Under global warming, the Qinghai‐Tibetan Plateau (QTP) ecosystem faces severe threats, and vegetation restoration is critical for ecological rehabilitation. Unlike previous studies focusing on endangered or invasive species, this research innovatively selects six typical vegetation restoration species ( Poa pratensis , Poa araratica , Poa pratensis var. anceps , Festuca sinensis , Elymus nutans , Lolium perenne ) and integrates species distribution modeling (MaxEnt), centroid migration analysis, and niche theory to systematically evaluate their restoration potential under current and future climate scenarios—advancing beyond conventional single‐species distribution predictions.
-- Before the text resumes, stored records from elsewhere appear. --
(* ===== verification/LanesTheorems.v ===== *)
(** * LanesTheorems: the two-lane gate is a pair of bounded queues

    The membership caches, probes and repairs of [LaneAdmissionGate] implement an
    abstract pool: two disjoint queues and a fairness credit.  On the pool, dequeue
    order and waiting times are stated and proved. *)

From stdpp Require Import base gmap list sorting strings.
From S2P Require Import Prelude Lanes.

(** ** The abstract pool *)

Record Pool := mkPool { p_normal : list Z; p_critical : list Z; p_credit : Z }.
Definition empty_pool : Pool := mkPool [] [] 0.

(** ** Runs *)

Inductive lane_op := Arrive (tx : Z) (class : IngressClass) | PopReady.
Inductive lane_out := Outcome (o : AdmitOutcome) | Served (id : option Z).

Fixpoint run_lane_ops {S} (step : lane_op -> S -> lane_out * S) (s : S) (ops : list lane_op) : list lane_out * S :=
  match ops with
  | [] => ([], s)
  | op :: ops => let '(o, s) := step op s in let '(outs, s) := run_lane_ops step s ops in (o :: outs, s)
  end.

Definition lanes_step (op : lane_op) (s : LaneAdmissionGate) : lane_out * LaneAdmissionGate :=
  match op with
  | Arrive tx class => let '(o, s) := lanes_admit tx class s in (Outcome o, s)
  | PopReady => let '(id, s) := lanes_pop_ready s in (Served id, s)
  end.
Key findings: (1) Elevation (alt) and annual precipitation (bio12) are the dominant factors determining species distribution, with their combined contribution rates to the six species ranging from 46.6% ( L. perenne ) to 81.7% ( F. sinensis ), providing precise indicators for site selection in restoration. (2) Except for L. perenne , high‐suitability zones of other species concentrate in the northeastern QTP, with E. nutans having the largest suitable area (80.73 × 10 ⁴  km ² , 61% of total QTP area). Under climate warming, 80% of species (e.g., P. araratica , E. nutans ) show significant habitat expansion (e.g., E. nutans moderate/high suitability zones increase by 90.79%/111.66% under RCP8.5 2070s) and an overall westward migration trend (e.g., F. sinensis migrates 246.51 km southwestward under RCP8.5). (3) E. nutans exhibits the widest niche breadth (B ₁  = 0.156, strongest adaptability) but high niche overlap with other species (e.g., P. araratica vs. P. pratensis , D  = 0.75), indicating a potential competition risk requiring field validation when mixed‐sown in resource‐limited areas. This study applies a multidimensional assessment framework that integrates climate response, spatial migration, and niche interaction to QTP vegetation restoration, providing a scientific basis for species selection and configuration with important practical implications for climate‐resilient ecological restoration.